Late to the party -- but LASSO is exactly what I have been craving when looking at all of these programs. Yesterday I downloaded Make the Cut and was manipulating stones manually - I would have killed for a lasso tool to be able to draw around what I wanted to change...lasso should be included in ALL drawing applications!


----------



## bek416 (May 12, 2012)

PABLO82 said:


> Hey just checked out your rhinestone vids on youtube - good stuff I have rstones but also use Drawstone not many people have heard of it!! It is a simillar Macro possibly same designer has a cool random fill option which you can set to use more than one stone size and intensity of fill within a given shape!! Thought I'd share that with you as believe it would be faster with a little more control. Also does one major thing even my Corel X5 is missing adds lasso tool functionality to corel without any fancy macro scripts - I love it. Also select by stone colour, size etc.
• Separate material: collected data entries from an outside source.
(* ===== verification/ShRun.v ===== *)
(** user/sh.c: running a parsed command.

    A process of the shell is the tree of what it does: it forks, waits, prints, replaces itself
    by a program with [exec], or exits, each with the file descriptors it has then; where the
    kernel may refuse ([fork], [exec], [chdir]) the tree has both branches. A pipe is named by
    the place in the tree where it is made. *)
From S2P Require Import Prelude Memory User Sh ShProps.

Definition NOFILE : nat := 16.

Inductive fobj :=
| Console
| File (path : list Z) (mode : Z)
| ReadEnd (pipe : list nat)
| WriteEnd (pipe : list nat)
| Inherited (n : nat).
#[export] Instance fobj_eq_dec : EqDecision fobj.
Proof. solve_decision. Defined.

(** The descriptors of a process. *)
Definition fds : Type := list (option fobj).
Definition fd_get (F : fds) (fd : nat) : option fobj := mjoin (F !! fd).

(** [fdalloc]: the lowest descriptor that is free. *)
Fixpoint fdalloc (f : fobj) (F : fds) : option (nat * fds) :=
  match F with
  | [] => None
  | None :: F => Some (0%nat, Some f :: F)
  | Some g :: F => match fdalloc f F with Some (fd, F') => Some (S fd, Some g :: F') | None => None end
  end.

Definition close (fd : nat) (F : fds) : fds := <[fd := None]> F.
Definition dup (fd : nat) (F : fds) : fds :=
  match fd_get F fd with Some f => match fdalloc f F with Some (_, F') => F' | None => F end | None => F end.

Inductive proc :=
| PExit (status : Z) (F : fds)
| PExec (argv : list (list Z)) (F : fds) (fails : proc)
| PFork (child parent fails : proc)
| PWait (F : fds) (next : proc)
| PPrint (msg : list Z) (next : proc)
| PChdir (dir msg : list Z) (next : proc).

(** [panic]: a line to standard error and [exit(1)]. *)
Definition panic (msg : list Z) (F : fds) : proc := PPrint (msg ++ [10]) (PExit 1 F).

(** [fork1()]: both processes, or a panic when there is no child. *)
Definition fork1 (F : fds) (child parent : proc) : proc := PFork child parent (panic (bytes_of "fork") F).

Section run.
(** Whether the kernel opens a file. *)
Context (can_open : list Z -> Z -> bool).

Definition open (path : list Z) (mode : Z) (F : fds) : option (nat * fds) :=
  if can_open path mode then fdalloc (File path mode) F else None.

Fixpoint runcmd (t : tree) (here : list nat) (F : fds) : proc :=
  match t with
  | TExec argv =>
      match argv with
      | [] => PExit 1 F
      | arg0 :: _ => PExec argv F (PPrint (bytes_of "exec " ++ arg0 ++ bytes_of " failed" ++ [10]) (PExit 0 F))
      end
  | TRedir t file mode fd =>
      let F := close (Z.to_nat fd) F in
      match open file mode F with
      | None => PPrint (bytes_of "open " ++ file ++ bytes_of " failed" ++ [10]) (PExit 1 F)
      | Some (_, F) => runcmd t (0%nat :: here) F
      end
  | TList l r => fork1 F (runcmd l (0%nat :: here) F) (PWait F (runcmd r (1%nat :: here) F))
  | TPipe l r =>
      match fdalloc (ReadEnd here) F with
      | None => panic (bytes_of "pipe") F
      | Some (p0, F1) =>
          match fdalloc (WriteEnd here) F1 with
          | None => panic (bytes_of "pipe") F
          | Some (p1, F2) =>
              fork1 F2 (runcmd l (0%nat :: here) (close p1 (close p0 (dup p1 (close 1 F2)))))
                (fork1 F2 (runcmd r (1%nat :: here) (close p1 (close p0 (dup p0 (close 0 F2)))))
                  (let F := close p1 (close p0 F2) in PWait F (PWait F (PExit 0 F))))
          end
      end
  | TBack t => fork1 F (runcmd t (0%nat :: here) F) (PExit 0 F)
  end.

(** The loop of [main] that opens the console until three descriptors are in use. Opening it
    fails only when no descriptor is left. *)
Fixpoint open_console (fuel : nat) (F : fds) : fds :=
  match fuel with
  | O => F
  | S n =>
      match fdalloc Console F with
      | None => F
      | Some (fd, F) => if Nat.leb 3 fd then close fd F else open_console n F
      end
  end.

(** The prompt and a line of input; [ca] is where [gets] keeps the byte it reads. *)
Definition getcmd (ca buf nbuf : Z) : M ust Z :=
  put 2 (bytes_of "$ ") ;;
  umod (fun m => memset m buf 0 nbuf) ;;
  ugets ca buf nbuf ;;
  c <- gets (fun s => load8 (u_mem s) buf) ;;
  if c =? 0 then ret (-1) else ret 0.

(** The loop of [main] over the lines [getcmd] leaves in [buf]: [cd] in the shell itself,
    anything else in a child. The newline that [gets] keeps is cut off for [cd]. *)
Definition is_cd (buf : list Z) : bool := bool_decide (take 3 buf = [99; 100; 32]).
Fixpoint commands (lines : list (list Z)) (F : fds) : proc :=
  match lines with
  | [] => PExit 0 F
  | buf :: lines =>
      if bool_decide (buf = []) then PExit 0 F else
      if is_cd buf then
        let dir := drop 3 (take (length buf - 1) buf) in
        PChdir dir (bytes_of "cannot cd " ++ dir ++ [10]) (commands lines F)
      else
      fork1 F
        (match parsecmd buf with
         | Ok (c, buf) => runcmd (strings buf c) [] F
         | Fail msg => panic msg F
         | NoFuel => PExit 1 F
         end)
        (PWait F (commands lines F))
  end.

(** The lines [getcmd] finds in the input, up to the empty one at its end. *)
Fixpoint typed (n : nat) (inp : list Z) : list (list Z) :=
  match n with
  | O => []
  | S n => let l := getline 99 inp in l :: if bool_decide (l = []) then [] else typed n (drop (length l) inp)
  end.

Definition main (inp : list Z) (F : fds) : proc := commands (typed (S (length inp)) inp) (open_console (S NOFILE) F).
End run.

(** A call of [getcmd] leaves the next of these lines in the buffer. *)
Lemma getcmd_typed ca buf c s : reads_ok 100 s -> Forall (fun x => 0 < x < 256) (u_in s 0) -> ~ buf <= ca < buf + 100 ->
  wp (getcmd ca buf 100) c s (fun c' s' r => let l := getline 99 (u_in s 0) in
    c' = c /\ cstr_at (u_mem s') buf l /\ u_in s' 0 = drop (length l) (u_in s 0) /\ u_out s' 2 = u_out s 2 ++ bytes_of "$ " /\ r = if bool_decide (l = []) then -1 else 0).
Proof.
  intros Hr Hb Hca. unfold getcmd, put, umod. wp_steps. eapply wp_ugets; [lia|exact Hr|exact Hb|done|]. intros s' (Hl & Hin & _ & Hout & _). cbn in Hin, Hout. change (Z.to_nat (100 - 1)) with 99%nat in *.
  wp_steps. cbn [u_in set_umem] in Hl. destruct (getline 99 (u_in s 0)) as [|x l] eqn:El.
  - pose proof Hl as E. apply cstr_at_nil in E as ->. cbn. wp_steps. split_and!; [done|done|done|by rewrite Hout|done].
  - pose proof Hl as (Hx & E & _)%cstr_at_cons. rewrite E, (proj2 (Z.eqb_neq x 0)) by lia. wp_steps. split_and!; [done|done|done|by rewrite Hout|done].
Qed.

Lemma typed_line text : text <> [] -> getline 99 text = text -> typed (S (length text)) text = [text; []].
Proof.
  intros Hne Hl. cbn [typed]. rewrite Hl, bool_decide_eq_false_2, drop_all by done. destruct text; [done|]. reflexivity.
Qed.

(** * What a command means *)

(** The programs a process and its children run, with their descriptors. *)
Fixpoint programs (p : proc) : list (list (list Z) * fds) :=
  match p with
  | PExit _ _ => []
  | PExec argv F _ => [(argv, F)]
  | PFork child parent _ => programs child ++ programs parent
  | PWait _ p | PPrint _ p | PChdir _ _ p => programs p
  end.

(** The descriptors with which a process of the shell itself waits or exits. *)
Fixpoint shells (p : proc) : list fds :=
  match p with
  | PExit _ F => [F]
  | PExec _ F fails => shells fails
  | PFork child parent _ => shells child ++ shells parent
  | PWait F p => F :: shells p
  | PPrint _ p | PChdir _ _ p => shells p
  end.

(** The programs of a command and what is behind their descriptors. *)
Section wiring.
Context (can_open : list Z -> Z -> bool).
Fixpoint wiring (t : tree) (here : list nat) (F : fds) : list (list (list Z) * fds) :=
  match t with
  | TExec argv => if bool_decide (argv = []) then [] else [(argv, F)]
  | TRedir t file mode fd => if can_open file mode then wiring t (0%nat :: here) (<[Z.to_nat fd := Some (File file mode)]> F) else []
  | TList l r => wiring l (0%nat :: here) F ++ wiring r (1%nat :: here) F
  | TPipe l r => wiring l (0%nat :: here) (<[1%nat := Some (WriteEnd here)]> F) ++ wiring r (1%nat :: here) (<[0%nat := Some (ReadEnd here)]> F)
  | TBack t => wiring t (0%nat :: here) F
  end.

(** Standard input, output and error, and nothing else. *)
Definition std (a b c : fobj) : fds := Some a :: Some b :: Some c :: replicate (NOFILE - 3) None.

(** After [pipe], before the children are forked. *)
Definition piped (here : list nat) (a b c : fobj) : fds :=
  Some a :: Some b :: Some c :: Some (ReadEnd here) :: Some (WriteEnd here) :: replicate (NOFILE - 5) None.

(** Apart from the three descriptors nothing is open. *)
Definition tidy (F : fds) : Prop := drop 3 F = replicate (NOFILE - 3) None.

Lemma runcmd_std t here a b c : ok_tree t ->
  programs (runcmd can_open t here (std a b c)) = wiring t here (std a b c) /\ Forall tidy (shells (runcmd can_open t here (std a b c))).
Proof.
  revert here a b c. induction t as [argv|t IH file mode fd|l IHl r IHr|l IHl r IHr|t IH]; intros here a b c Hok; cbn [ok_tree] in Hok.
  - destruct argv; [by split; [|repeat constructor]|]. by split; [|repeat constructor].
  - destruct Hok as (Ht & _ & Hk). cbn [runcmd wiring]. unfold open. destruct (can_open file mode).
    + destruct Hk as [[_ ->]|[[_ ->]|[_ ->]]]; cbn; by apply IH.
    + destruct Hk as [[_ ->]|[[_ ->]|[_ ->]]]; cbn; by split; [|repeat constructor].
  - destruct Hok as [Hl Hr]. destruct (IHl (0%nat :: here) a (WriteEnd here) c Hl) as [El Fl], (IHr (1%nat :: here) (ReadEnd here) b c Hr) as [Er Fr].
    change (runcmd can_open (TPipe l r) here (std a b c)) with (fork1 (piped here a b c) (runcmd can_open l (0%nat :: here) (std a (WriteEnd here) c))
      (fork1 (piped here a b c) (runcmd can_open r (1%nat :: here) (std (ReadEnd here) b c)) (PWait (std a b c) (PWait (std a b c) (PExit 0 (std a b c)))))).
    cbn [fork1 programs shells wiring]. rewrite El, Er, app_nil_r. split; [done|]. rewrite !Forall_app. split_and!; [done|done|by repeat constructor].
  - destruct Hok as [Hl Hr]. destruct (IHl (0%nat :: here) a b c Hl) as [El Fl], (IHr (1%nat :: here) a b c Hr) as [Er Fr].
    cbn [runcmd fork1 programs shells wiring]. rewrite El, Er. split; [done|]. rewrite Forall_app, Forall_cons. done.
  - destruct (IH (0%nat :: here) a b c Hok) as [E F]. cbn [runcmd fork1 programs shells wiring]. rewrite E, app_nil_r. split; [done|]. rewrite Forall_app. split; [done|by repeat constructor].
Qed.

Lemma wiring_tidy t here a b c : ok_tree t -> Forall (fun x => tidy x.2) (wiring t here (std a b c)).
Proof.
  revert here a b c. induction t as [argv|t IH file mode fd|l IHl r IHr|l IHl r IHr|t IH]; intros here a b c Hok; cbn [ok_tree wiring] in *.
  - case_bool_decide; [constructor|]. by apply Forall_singleton.
  - destruct Hok as (Ht & _ & Hk). destruct (can_open file mode); [|constructor]. destruct Hk as [[_ ->]|[[_ ->]|[_ ->]]]; by apply IH.
  - destruct Hok as [Hl Hr]. apply Forall_app. split; [by apply (IHl (0%nat :: here) a (WriteEnd here) c)|by apply (IHr (1%nat :: here) (ReadEnd here) b c)].
  - destruct Hok as [Hl Hr]. apply Forall_app. auto.
  - auto.
Qed.
End wiring.

(** C11: The shell runs what is typed. Started with no file open, it opens the console as
    standard input, output and error; for a line of input that prints a command it forks a child
    that starts exactly the programs of the command, each with its redirections and its ends of
    the pipes on descriptors 0 and 1 and nothing else open, and no process of the shell keeps a
    pipe open. *)
Theorem shell_runs can_open t text : ok_tree t -> layout (show t 0) text -> is_cd text = false -> text <> [] -> getline 99 text = text ->
  let p := main can_open text (replicate NOFILE None) in
  programs p = wiring can_open t [] (std Console Console Console) /\ Forall tidy (shells p) /\ Forall (fun x => tidy x.2) (programs p).
Proof.
  intros Ht Hl Hcd Hne Hline. cbv zeta. change (main can_open text (replicate NOFILE None)) with (commands can_open (typed (S (length text)) text) (std Console Console Console)).
  rewrite (typed_line text) by done. destruct (show_parsecmd t text Ht Hl) as (c & buf & Hp & Hs). cbn [commands]. rewrite bool_decide_eq_false_2 by done. rewrite Hcd, Hp, Hs.
  destruct (runcmd_std can_open t [] Console Console Console Ht) as [E F]. cbn. rewrite app_nil_r, E. split_and!; [done| |by apply wiring_tidy].
  apply Forall_app. split; [done|by repeat constructor].
Qed.

(** [a|b >f], with the newline. *)
Definition demo_pipe_tree : tree := TPipe (TExec [[97]]) (TRedir (TExec [[98]]) [102] (Z.lor (Z.lor O_WRONLY O_CREATE) O_TRUNC) 1).

Lemma shell_runs_witness :
  programs (main (fun _ _ => true) [97; 124; 98; 32; 62; 102; 10] (replicate NOFILE None)) =
    [([[97]], std Console (WriteEnd []) Console); ([[98]], std (ReadEnd []) (File [102] 0x601) Console)].
Proof.
  destruct (shell_runs (fun _ _ => true) demo_pipe_tree [97; 124; 98; 32; 62; 102; 10]) as (E & _ & _).
  - cbn. unfold MAXARGS, okword, redir_kind. split_and!; try lia; try done; by repeat constructor.
  - change (show demo_pipe_tree 0) with [Word [97]; Sym 124; Word [98]; Sym 62; Word [102]].
    lay_token (@nil Z). lay_token (@nil Z). lay_token (@nil Z). lay_token [32]. lay_token (@nil Z). apply lay_nil. by repeat constructor.
  - reflexivity.
  - done.
  - reflexivity.
  - rewrite E. reflexivity.
Defined.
I only use rstones demo but think I need to upgrade for control point fuctionality!!
> 
> Also I thought Dizzy shape was my little dirty secret obviously not!!
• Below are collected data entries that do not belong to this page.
(** What is in a block, its header apart, is the program's. *)
Lemma store_ok s al b u h : heap_ok s al -> b ∈ al -> b.1 < u < b.1 + b.2 -> heap_ok (set_hm (hset (hm s) u h) s) al.
Proof.
  intros [[fl Hi]|[_ ->]] Hb Hu; [|by apply not_elem_of_nil in Hb]. left. exists fl. assert (forall x, x ∈ nodes fl -> x.1 <> u) as Hne.
  { intros x Hx E. apply (alloc_not_header s fl al b u x Hi Hb); [lia|done|done]. }
  split; try apply Hi.
  - eapply chain_frame; [|apply (mi_chain _ _ _ Hi)]. intros x Hx. cbn. apply hset_ne. by apply Hne.
  - intros x Hx. cbn. rewrite hset_ne; [by apply (mi_size _ _ _ Hi)|]. intros E. apply list_elem_of_split in Hb as (a1 & a2 & ->).
    pose proof (mi_tiles _ _ _ Hi) as Ht. rewrite app_assoc in Ht. destruct (minv_in _ _ _ x Hi (or_intror Hx)) as (Hx1 & _).
    apply elem_of_app in Hx as [Hx|[->|Hx]%elem_of_cons]; [|lia|]; apply (tiles_one _ _ _ _ b u Ht ltac:(lia) x); (set_solver || lia).
Qed.

Lemma wp_free_ok b c s al1 al2 (Q : cpu -> um -> unit -> Prop) : heap_ok s (al1 ++ b :: al2) ->
  (forall s', heap_ok s' (al1 ++ al2) -> kept (al1 ++ al2) s s' -> brk s' = brk s -> Q c s' tt) -> wp (free base (b.1 + 1)) c s Q.
Proof.
  intros [[fl Hi]|[_ E]] HQ; [|by destruct al1]. eapply wp_free; [exact Hi|]. intros fl' s' Hi' (Hb & Hl & Ho) _ _. apply HQ; [left; by exists fl'| |done].
  intros x u Hx Hu. apply Ho. intros y. rewrite !elem_of_cons. intros [->|[->|Hy]]; [apply (alloc_not_header s fl _ x u (base, 0) Hi); set_solver| |apply (alloc_not_header s fl _ x u y Hi); set_solver].
  intros ->. pose proof (mi_tiles _ _ _ Hi) as Ht. rewrite app_assoc in Ht. destruct (minv_in _ _ _ b Hi ltac:(right; set_solver)) as (Hb1 & _).
  apply (tiles_one _ _ _ _ b b.1 Ht ltac:(lia) x); [set_solver|done].
Qed.

(** Two blocks of a program have no unit in common, and lie in its heap. *)
Lemma heap_ok_disjoint s b al : heap_ok s (b :: al) -> h0 <= b.1 /\ (b.1 + b.2) * 16 <= brk s <= brk_limit s /\ forall x u, x ∈ al -> b.1 <= u < b.1 + b.2 -> ~ x.1 <= u < x.1 + x.2.
Proof.
  intros [[fl Hi]|[_ ?]]; [|done]. destruct (minv_in _ _ _ b Hi ltac:(right; set_solver)) as (_ & H1 & H2). split; [done|split].
  - pose proof (Z.mul_div_le (brk s) 16 ltac:(lia)). pose proof (mi_brk _ _ _ Hi). lia.
  - intros x u Hx Hu. pose proof (mi_tiles _ _ _ Hi) as Ht. by apply (tiles_one _ _ _ _ b u Ht Hu x ltac:(set_solver)).
Qed.

(** What the kernel lets the heap grow to may change from call to call. *)
Definition set_limit (l : Z) (s : um) : um := mkum (hm s) (freep s) (brk s) l.
Lemma limit_ok s al l : heap_ok s al -> brk s <= l <= 2 ^ 35 -> heap_ok (set_limit l s) al.
Proof.
  intros [[fl []]|[(Hf & Hb & Hbrk & _) ->]] Hl.
  - left. exists fl. split; try done. cbn. tauto.
  - by right.
Qed.

(** Requests whose length in bytes, with the header, fits the [int] that [sbrk] takes. *)
Definition small_request (nbytes : Z) : Prop := 0 <= nbytes <= 2 ^ 31 - 32.
Lemma small_units nbytes : small_request nbytes -> 1 <= units nbytes < 2 ^ 27.
Proof. unfold small_request, units. intros Hn. rewrite u32_small by dlia. dlia. Qed.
Scatter is fine, but scatter with different size stones is BEAUTIFUL. You could theoretically select an area around the design to fill, then scatter it with ss10, then move out a bit and make another ring of scattered ss8, then another smaller, less dense ring of ss6 -- THAT would be gorgeous. Since I'm still new, I would assume this would require either several sized cuts on the same template, then filling with the largest stones first - or layers with each subsequent layer being filled with the smaller stone.. seems like it would be easy enough to do on the same template, no?


----------



## katruax (Sep 30, 2010)

bek416 said:


> Scatter is fine, but scatter with different size stones is BEAUTIFUL. You could theoretically select an area around the design to fill, then scatter it with ss10, then move out a bit and make another ring of scattered ss8, then another smaller, less dense ring of ss6 -- THAT would be gorgeous. Since I'm still new, I would assume this would require either several sized cuts on the same template, then filling with the largest stones first - or layers with each subsequent layer being filled with the smaller stone.. seems like it would be easy enough to do on the same template, no?
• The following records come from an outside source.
(* ===== verification/Uprog.v ===== *)
(** User programs: what a program does, as a tree of system calls (kernel/syscall.h,
    user/user.h), and how processes that run such programs interact.

    The system calls are given by what they promise a process: descriptors onto open files,
    directories found by the path walk that [namei] is proved to do, pipes of 512 bytes that
    block and report the end of file, [fork], [exec], [exit] and [wait]. The scheduler picks any
    process at every call; [fork] and [exec] may fail whenever the kernel chooses; a console delivers
    as much input as it likes. A program that is started with [exec] runs on its own until it
    exits with a status of its choice. *)
From S2P Require Import Prelude Memory Sleeplock Bio Log Fs State Process FsFile FsPath.

(** * Programs *)

Inductive call : Type -> Type :=
| Fork : call Z
| Wait : call (Z * Z)
| Pipe : call (Z * (Z * Z))
| Write (fd : Z) (buf : list Z) : call Z
| Read (fd n : Z) : call (Z * list Z)
| Close (fd : Z) : call Z
| Kill (pid : Z) : call Z
| Exec (path : list Z) (argv : list (list Z)) : call Z
| Open (path : list Z) (omode : Z) : call Z
| Fstat (fd : Z) : call (Z * stat)
| Unlink (path : list Z) : call Z
| Link (old new : list Z) : call Z
| Mkdir (path : list Z) : call Z
| Dup (fd : Z) : call Z
| Getpid : call Z
| Pause (n : Z) : call Z.

(** [Iter body s k] runs [body s], again with the next state as long as it returns one, and
    continues with [k] when it returns a result. *)
Inductive prog (A : Type) : Type :=
| Return (a : A)
| Exit (status : Z)
| Sys {X : Type} (c : call X) (k : X -> prog A)
| Iter {S B : Type} (body : S -> prog (S + B)) (s : S) (k : B -> prog A).
Arguments Return {A} _.
Arguments Exit {A} _.
Arguments Sys {A X} _ _.
Arguments Iter {A S B} _ _ _.

Fixpoint pbind {A B} (p : prog A) (f : A -> prog B) : prog B :=
  match p with
  | Return a => f a
  | Exit st => Exit st
  | Sys c k => Sys c (fun x => pbind (k x) f)
  | Iter body s k => Iter body s (fun b => pbind (k b) f)
  end.

(** One round of a loop. *)
Definition unroll {A S B} (body : S -> prog (S + B)) (s : S) (k : B -> prog A) : prog A :=
  pbind (body s) (fun r => match r with inl s' => Iter body s' k | inr b => k b end).

(** A call, then the rest of the program. *)
Definition seq_call {X A} (c : call X) (p : prog A) : prog A := Sys c (fun _ => p).

(** * Files *)

(** What an inode number stands for. *)
Record fnode := mkfnode { n_type : Z; n_nlink : Z; n_data : list Z }.

(** The entries of a directory, 16 bytes each, with their names as strings. *)
Definition dirent_at (d : list Z) (i : nat) : list Z := take 16 (drop (16 * i) d).
Definition dirents (d : list Z) : list (Z * list Z) :=
  (fun i => (de_inum (dirent_at d i), cstr DIRSIZ (de_name (dirent_at d i)))) <$> seq 0 (length d / 16).
Definition dir_entry (d : list Z) (name : list Z) : option Z :=
  match filter (fun e => e.1 <> 0 /\ e.2 = name) (dirents d) with e :: _ => Some e.1 | [] => None end.

(** Following the elements of a path from inode [j]. *)
Fixpoint walk (fs : Z -> option fnode) (j : Z) (es : list (list Z)) : option Z :=
  match es with
  | [] => Some j
  | e :: es =>
      match fs j with
      | Some n => if n_type n =? T_DIR then match dir_entry (n_data n) e with Some j => walk fs j es | None => None end else None
      | None => None
      end
  end.
Definition ROOT : Z := 1.
Definition resolve (fs : Z -> option fnode) (cwd : Z) (path : list Z) : option Z :=
  walk fs (if bool_decide (head path = Some slash) then ROOT else cwd) (elements path).

(** * Processes *)

(** An open file: a stream such as the console, an inode with an offset, or an end of a pipe. *)
Inductive ofile :=
| OStream (n : nat)
| OInode (inum off : Z)
| ORead (pipe : nat)
| OWrite (pipe : nat).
You can do it all on template in theory filling the largest holes first... In practice it can be a little tricky as the stones don't always stay put once they are in place... That said you have the basic concept down and it can be done in a single template... If I'm filling lots of holes I will likely do a template for each size stone... If it's not a ton of stones I will do it in one template...

Kevin


----------



## bek416 (May 12, 2012)

katruax said:


> You can do it all on template in theory filling the largest holes first... In practice it can be a little tricky as the stones don't always stay put once they are in place... That said you have the basic concept down and it can be done in a single template... If I'm filling lots of holes I will likely do a template for each size stone... If it's not a ton of stones I will do it in one template...
> 
> Kevin


I could also fill the larger stones, press transfer tape - lift, then fill smaller stones, repress........correct? Oh wait, the smaller stones will then fill in the bigger holes.....I guess I'd need to be a little more detailed when doing it this way --


----------